(Stored data entries)

■ ■ ■

(* ===== verification/DataIds.v ===== *)
(** * Identifiers of the data sets and of their stream bits (src/src/data_sets.h)

    The values of the [DID_...] macros the C core uses, and the bits of the realtime
    message controllers of the IMX, its NMEA output and the GPX. *)

From S2P Require Import Prelude Nmea.

Definition DID_DEV_INFO : Z := 1.
Definition DID_PIMU : Z := 3.
Definition DID_INS_1 : Z := 4.
Definition DID_INS_2 : Z := 5.
Definition DID_GPS1_RCVR_POS : Z := 6.
Definition DID_RMC : Z := 9.
Definition DID_SYS_PARAMS : Z := 10.
Definition DID_FLASH_CONFIG : Z := 12.
Definition DID_GPS1_POS : Z := 13.
Definition DID_GPS2_POS : Z := 14.
Definition DID_GPS1_SAT : Z := 15.
Definition DID_GPS2_SAT : Z := 16.
Definition DID_GPS1_VERSION : Z := 17.
Definition DID_GPS2_VERSION : Z := 18.
Definition DID_GPS1_RTK_POS_REL : Z := 21.
Definition DID_GPS1_RTK_POS_MISC : Z := 22.
Definition DID_GPS1_VEL : Z := 30.
Definition DID_GPS2_VEL : Z := 31.
Definition DID_DEBUG_ARRAY : Z := 39.
Definition DID_GPS1_TIMEPULSE : Z := 41.
Definition DID_GPS1_SIG : Z := 45.
Definition DID_REFERENCE_MAGNETOMETER : Z := 47.
Definition DID_INL2_STATES : Z := 48.
Definition DID_MAGNETOMETER : Z := 52.
Definition DID_BAROMETER : Z := 53.
Definition DID_GPS1_RTK_POS : Z := 54.
Definition DID_IMU3_UNCAL : Z := 57.
Definition DID_IMU : Z := 58.
Definition DID_GPS_BASE_RAW : Z := 60.
Definition DID_REFERENCE_PIMU : Z := 62.
Definition DID_MANUFACTURING_INFO : Z := 63.
Definition DID_INS_3 : Z := 65.
Definition DID_INS_4 : Z := 66.
Definition DID_INL2_NED_SIGMA : Z := 67.
Definition DID_STROBE_IN_TIME : Z := 68.
Definition DID_GPS1_RAW : Z := 69.
Definition DID_GPS2_RAW : Z := 70.
Definition DID_WHEEL_ENCODER : Z := 71.
Definition DID_DIAGNOSTIC_MESSAGE : Z := 72.
Definition DID_SURVEY_IN : Z := 73.
Definition DID_PORT_MONITOR : Z := 75.
Definition DID_RTK_STATE : Z := 76.
Definition DID_RTK_PHASE_RESIDUAL : Z := 77.
Definition DID_RTK_CODE_RESIDUAL : Z := 78.
Definition DID_RTK_DEBUG : Z := 79.
Definition DID_EVB_DEBUG_ARRAY : Z := 82.
Definition DID_GPS2_SIG : Z := 84.
Definition DID_IMU_MAG : Z := 85.
Definition DID_PIMU_MAG : Z := 86.
Definition DID_GROUND_VEHICLE : Z := 87.
Definition DID_GPS2_RTK_CMP_REL : Z := 91.
Definition DID_GPS2_RTK_CMP_MISC : Z := 92.
Definition DID_REFERENCE_IMU : Z := 95.
Definition DID_IMU3_RAW : Z := 96.
Definition DID_IMU_RAW : Z := 97.
Definition DID_EVENT : Z := 119.
Definition DID_GPX_DEV_INFO : Z := 120.
Definition DID_GPX_FLASH_CFG : Z := 121.
Definition DID_GPX_RTOS_INFO : Z := 122.
Definition DID_GPX_STATUS : Z := 123.
Definition DID_GPX_DEBUG_ARRAY : Z := 124.
Definition DID_GPX_BIT : Z := 125.
Definition DID_GPX_RMC : Z := 126.
Definition DID_GPX_PORT_MONITOR : Z := 127.
Definition DID_COUNT : Z := 132.

Definition RMC_BITS_INS1 : Z := 0x1.
Definition RMC_BITS_INS2 : Z := 0x2.
Definition RMC_BITS_INS3 : Z := 0x4.
Definition RMC_BITS_INS4 : Z := 0x8.
Definition RMC_BITS_IMU : Z := 0x10.
Definition RMC_BITS_PIMU : Z := 0x20.
Definition RMC_BITS_BAROMETER : Z := 0x40.
Definition RMC_BITS_MAGNETOMETER : Z := 0x80.
Definition RMC_BITS_GPS1_POS : Z := 0x400.
Definition RMC_BITS_GPS2_POS : Z := 0x800.
Definition RMC_BITS_GPS1_RAW : Z := 0x1000.
Definition RMC_BITS_GPS2_RAW : Z := 0x2000.
Definition RMC_BITS_GPS1_SAT : Z := 0x4000.
Definition RMC_BITS_GPS2_SAT : Z := 0x8000.
Definition RMC_BITS_GPS_BASE_RAW : Z := 0x10000.
Definition RMC_BITS_STROBE_IN_TIME : Z := 0x20000.
Definition RMC_BITS_DIAGNOSTIC_MESSAGE : Z := 0x40000.
Definition RMC_BITS_IMU3_UNCAL : Z := 0x80000.
Definition RMC_BITS_GPS1_VEL : Z := 0x100000.
Definition RMC_BITS_GPS2_VEL : Z := 0x200000.
Definition RMC_BITS_GPS1_UBX_POS : Z := 0x400000.
Definition RMC_BITS_GPS1_RTK_POS : Z := 0x800000.
Definition RMC_BITS_GPS1_RTK_POS_REL : Z := 0x1000000.
Definition RMC_BITS_GPS1_RTK_POS_MISC : Z := 0x4000000.
Definition RMC_BITS_INL2_NED_SIGMA : Z := 0x8000000.
Definition RMC_BITS_RTK_STATE : Z := 0x10000000.
Definition RMC_BITS_RTK_CODE_RESIDUAL : Z := 0x20000000.
Definition RMC_BITS_RTK_PHASE_RESIDUAL : Z := 0x40000000.
Definition RMC_BITS_WHEEL_ENCODER : Z := 0x80000000.
Definition RMC_BITS_GROUND_VEHICLE : Z := 0x100000000.
Definition RMC_BITS_IMU_MAG : Z := 0x400000000.
Definition RMC_BITS_PIMU_MAG : Z := 0x800000000.
Definition RMC_BITS_GPS1_RTK_HDG_REL : Z := 0x1000000000.
Definition RMC_BITS_GPS1_RTK_HDG_MISC : Z := 0x2000000000.
Definition RMC_BITS_REFERENCE_IMU : Z := 0x4000000000.
Definition RMC_BITS_REFERENCE_PIMU : Z := 0x8000000000.
Definition RMC_BITS_IMU3_RAW : Z := 0x10000000000.
Definition RMC_BITS_IMU_RAW : Z := 0x20000000000.
Definition RMC_BITS_GPS1_SIG : Z := 0x40000000000.
Definition RMC_BITS_GPS2_SIG : Z := 0x80000000000.
Definition RMC_BITS_GPX_RTOS_INFO : Z := 0x100000000000.
Definition RMC_BITS_GPX_DEBUG : Z := 0x200000000000.
Definition RMC_BITS_GPX_STATUS : Z := 0x400000000000.
Definition RMC_BITS_GPX_DEV_INFO : Z := 0x800000000000.
Definition RMC_BITS_GPX_RMC : Z := 0x1000000000000.
Definition RMC_BITS_GPX_FLASH_CFG : Z := 0x2000000000000.
Definition RMC_BITS_GPX_BIT : Z := 0x4000000000000.
Definition RMC_BITS_GPX_PORT_MON : Z := 0x8000000000000.
Definition RMC_BITS_EVENT : Z := 0x800000000000000.

Definition NMEA_RMC_BITS_PIMU : Z := Z.shiftl 1 NMEA_MSG_ID_PIMU.
Definition NMEA_RMC_BITS_PPIMU : Z := Z.shiftl 1 NMEA_MSG_ID_PPIMU.
Definition NMEA_RMC_BITS_PRIMU : Z := Z.shiftl 1 NMEA_MSG_ID_PRIMU.
Definition NMEA_RMC_BITS_PINS1 : Z := Z.shiftl 1 NMEA_MSG_ID_PINS1.
Definition NMEA_RMC_BITS_PINS2 : Z := Z.shiftl 1 NMEA_MSG_ID_PINS2.
Definition NMEA_RMC_BITS_PGPSP : Z := Z.shiftl 1 NMEA_MSG_ID_PGPSP.
Definition NMEA_RMC_BITS_GNGGA : Z := Z.shiftl 1 NMEA_MSG_ID_GNGGA.
Definition NMEA_RMC_BITS_GNGLL : Z := Z.shiftl 1 NMEA_MSG_ID_GNGLL.
Definition NMEA_RMC_BITS_GNGSA : Z := Z.shiftl 1 NMEA_MSG_ID_GNGSA.
Definition NMEA_RMC_BITS_GNRMC : Z := Z.shiftl 1 NMEA_MSG_ID_GNRMC.
Definition NMEA_RMC_BITS_GNZDA : Z := Z.shiftl 1 NMEA_MSG_ID_GNZDA.
Definition NMEA_RMC_BITS_PASHR : Z := Z.shiftl 1 NMEA_MSG_ID_PASHR.
Definition NMEA_RMC_BITS_INFO : Z := Z.shiftl 1 NMEA_MSG_ID_INFO.
Definition NMEA_RMC_BITS_GNGSV : Z := Z.shiftl 1 NMEA_MSG_ID_GNGSV.
Definition NMEA_RMC_BITS_GNVTG : Z := Z.shiftl 1 NMEA_MSG_ID_GNVTG.
Definition NMEA_RMC_BITS_INTEL : Z := Z.shiftl 1 NMEA_MSG_ID_INTEL.

Definition GRMC_BIT_POS_DEV_INFO : Z := 0.
Definition GRMC_BIT_POS_FLASH_CFG : Z := 1.
Definition GRMC_BIT_POS_STATUS : Z := 2.
Definition GRMC_BIT_POS_RTOS_INFO : Z := 3.
Definition GRMC_BIT_POS_DEBUG_ARRAY : Z := 4.
Definition GRMC_BIT_POS_GPS1_POS : Z := 5.
Definition GRMC_BIT_POS_GPS1_VEL : Z := 6.
Definition GRMC_BIT_POS_GPS1_SAT : Z := 7.
Definition GRMC_BIT_POS_GPS1_SIG : Z := 8.
Definition GRMC_BIT_POS_GPS1_RAW : Z := 9.
Definition GRMC_BIT_POS_GPS1_VERSION : Z := 10.
Definition GRMC_BIT_POS_GPS2_POS : Z := 11.
Definition GRMC_BIT_POS_GPS2_VEL : Z := 12.
Definition GRMC_BIT_POS_GPS2_SAT : Z := 13.
Definition GRMC_BIT_POS_GPS2_SIG : Z := 14.
Definition GRMC_BIT_POS_GPS2_RAW : Z := 15.
Definition GRMC_BIT_POS_GPS2_VERSION : Z := 16.
Definition GRMC_BIT_POS_GPS1_RTK_POS : Z := 17.
Definition GRMC_BIT_POS_GPS1_RTK_POS_MISC : Z := 18.
Definition GRMC_BIT_POS_GPS1_RTK_POS_REL : Z := 19.
Definition GRMC_BIT_POS_GPS2_RTK_CMP_MISC : Z := 20.
Definition GRMC_BIT_POS_GPS2_RTK_CMP_REL : Z := 21.
Definition GRMC_BIT_POS_DID_RTK_DEBUG : Z := 22.
Definition GRMC_BIT_POS_DID_PORT_MON : Z := 23.
Definition GRMC_BIT_POS_DID_GPX_PORT_MON : Z := 24.
Definition GRMC_BIT_POS_COUNT : Z := 25.
Definition GRMC_BITS_DEV_INFO : Z := Z.shiftl 1 GRMC_BIT_POS_DEV_INFO.
Definition GRMC_BITS_FLASH_CFG : Z := Z.shiftl 1 GRMC_BIT_POS_FLASH_CFG.
Definition GRMC_BITS_STATUS : Z := Z.shiftl 1 GRMC_BIT_POS_STATUS.
Definition GRMC_BITS_RTOS_INFO : Z := Z.shiftl 1 GRMC_BIT_POS_RTOS_INFO.
Definition GRMC_BITS_DEBUG_ARRAY : Z := Z.shiftl 1 GRMC_BIT_POS_DEBUG_ARRAY.
Definition GRMC_BITS_GPS1_POS : Z := Z.shiftl 1 GRMC_BIT_POS_GPS1_POS.
Definition GRMC_BITS_GPS1_VEL : Z := Z.shiftl 1 GRMC_BIT_POS_GPS1_VEL.
Definition GRMC_BITS_GPS1_SAT : Z := Z.shiftl 1 GRMC_BIT_POS_GPS1_SAT.
Definition GRMC_BITS_GPS1_SIG : Z := Z.shiftl 1 GRMC_BIT_POS_GPS1_SIG.
Definition GRMC_BITS_GPS1_RAW : Z := Z.shiftl 1 GRMC_BIT_POS_GPS1_RAW.
Definition GRMC_BITS_GPS1_VERSION : Z := Z.shiftl 1 GRMC_BIT_POS_GPS1_VERSION.
Definition GRMC_BITS_GPS2_POS : Z := Z.shiftl 1 GRMC_BIT_POS_GPS2_POS.
Definition GRMC_BITS_GPS2_VEL : Z := Z.shiftl 1 GRMC_BIT_POS_GPS2_VEL.
Definition GRMC_BITS_GPS2_SAT : Z := Z.shiftl 1 GRMC_BIT_POS_GPS2_SAT.
Definition GRMC_BITS_GPS2_SIG : Z := Z.shiftl 1 GRMC_BIT_POS_GPS2_SIG.
Definition GRMC_BITS_GPS2_RAW : Z := Z.shiftl 1 GRMC_BIT_POS_GPS2_RAW.
Definition GRMC_BITS_GPS2_VERSION : Z := Z.shiftl 1 GRMC_BIT_POS_GPS2_VERSION.
Definition GRMC_BITS_GPS1_RTK_POS : Z := Z.shiftl 1 GRMC_BIT_POS_GPS1_RTK_POS.
Definition GRMC_BITS_GPS1_RTK_POS_MISC : Z := Z.shiftl 1 GRMC_BIT_POS_GPS1_RTK_POS_MISC.
Definition GRMC_BITS_GPS1_RTK_POS_REL : Z := Z.shiftl 1 GRMC_BIT_POS_GPS1_RTK_POS_REL.
Definition GRMC_BITS_GPS2_RTK_CMP_MISC : Z := Z.shiftl 1 GRMC_BIT_POS_GPS2_RTK_CMP_MISC.
Definition GRMC_BITS_GPS2_RTK_CMP_REL : Z := Z.shiftl 1 GRMC_BIT_POS_GPS2_RTK_CMP_REL.
Definition GRMC_BITS_DID_RTK_DEBUG : Z := Z.shiftl 1 GRMC_BIT_POS_DID_RTK_DEBUG.
Definition GRMC_BITS_PORT_MON : Z := Z.shiftl 1 GRMC_BIT_POS_DID_PORT_MON.
Definition GRMC_BITS_GPX_PORT_MON : Z := Z.shiftl 1 GRMC_BIT_POS_DID_GPX_PORT_MON.
Definition GRMC_PRESET_DID_RTK_DEBUG_PERIOD_MS : Z := 1000.
Definition GRMC_PRESET_GPX_DEV_INFO_PERIOD_MS : Z := 1000.
Definition GRMC_PRESET_GPX_GPS1_VERSION_PERIOD_MS : Z := 1000.
Definition GRMC_PRESET_GPX_GPS2_VERSION_PERIOD_MS : Z := 1000.
Definition GRMC_PRESET_GPX_RTOS_INFO_PERIOD_MS : Z := 500.
Definition GRMC_PRESET_GPX_STATUS_PERIOD_MS : Z := 500.
Definition GRMC_PRESET_GPX_DEBUG_ARRAY_PERIOD_MS : Z := 500.
Definition GRMC_PRESET_GPX_PORT_MON_PERIOD_MS : Z := 500.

■ ■ ■

*Exercise aim*:
Restate word for word the lines of the data above, starting at the line containing "Definition GRMC_BITS_GPS1_POS : Z" and ending at the line containing "Definition GRMC_BITS_GPS2_RTK_CMP_REL : Z", both included, and nothing more.

*Solution below*:
Definition GRMC_BITS_GPS1_POS : Z := Z.shiftl 1 GRMC_BIT_POS_GPS1_POS.
Definition GRMC_BITS_GPS1_VEL : Z := Z.shiftl 1 GRMC_BIT_POS_GPS1_VEL.
Definition GRMC_BITS_GPS1_SAT : Z := Z.shiftl 1 GRMC_BIT_POS_GPS1_SAT.
Definition GRMC_BITS_GPS1_SIG : Z := Z.shiftl 1 GRMC_BIT_POS_GPS1_SIG.
Definition GRMC_BITS_GPS1_RAW : Z := Z.shiftl 1 GRMC_BIT_POS_GPS1_RAW.
Definition GRMC_BITS_GPS1_VERSION : Z := Z.shiftl 1 GRMC_BIT_POS_GPS1_VERSION.
Definition GRMC_BITS_GPS2_POS : Z := Z.shiftl 1 GRMC_BIT_POS_GPS2_POS.
Definition GRMC_BITS_GPS2_VEL : Z := Z.shiftl 1 GRMC_BIT_POS_GPS2_VEL.
Definition GRMC_BITS_GPS2_SAT : Z := Z.shiftl 1 GRMC_BIT_POS_GPS2_SAT.
Definition GRMC_BITS_GPS2_SIG : Z := Z.shiftl 1 GRMC_BIT_POS_GPS2_SIG.
Definition GRMC_BITS_GPS2_RAW : Z := Z.shiftl 1 GRMC_BIT_POS_GPS2_RAW.
Definition GRMC_BITS_GPS2_VERSION : Z := Z.shiftl 1 GRMC_BIT_POS_GPS2_VERSION.
Definition GRMC_BITS_GPS1_RTK_POS : Z := Z.shiftl 1 GRMC_BIT_POS_GPS1_RTK_POS.
Definition GRMC_BITS_GPS1_RTK_POS_MISC : Z := Z.shiftl 1 GRMC_BIT_POS_GPS1_RTK_POS_MISC.
Definition GRMC_BITS_GPS1_RTK_POS_REL : Z := Z.shiftl 1 GRMC_BIT_POS_GPS1_RTK_POS_REL.
Definition GRMC_BITS_GPS2_RTK_CMP_MISC : Z := Z.shiftl 1 GRMC_BIT_POS_GPS2_RTK_CMP_MISC.
Definition GRMC_BITS_GPS2_RTK_CMP_REL : Z := Z.shiftl 1 GRMC_BIT_POS_GPS2_RTK_CMP_REL.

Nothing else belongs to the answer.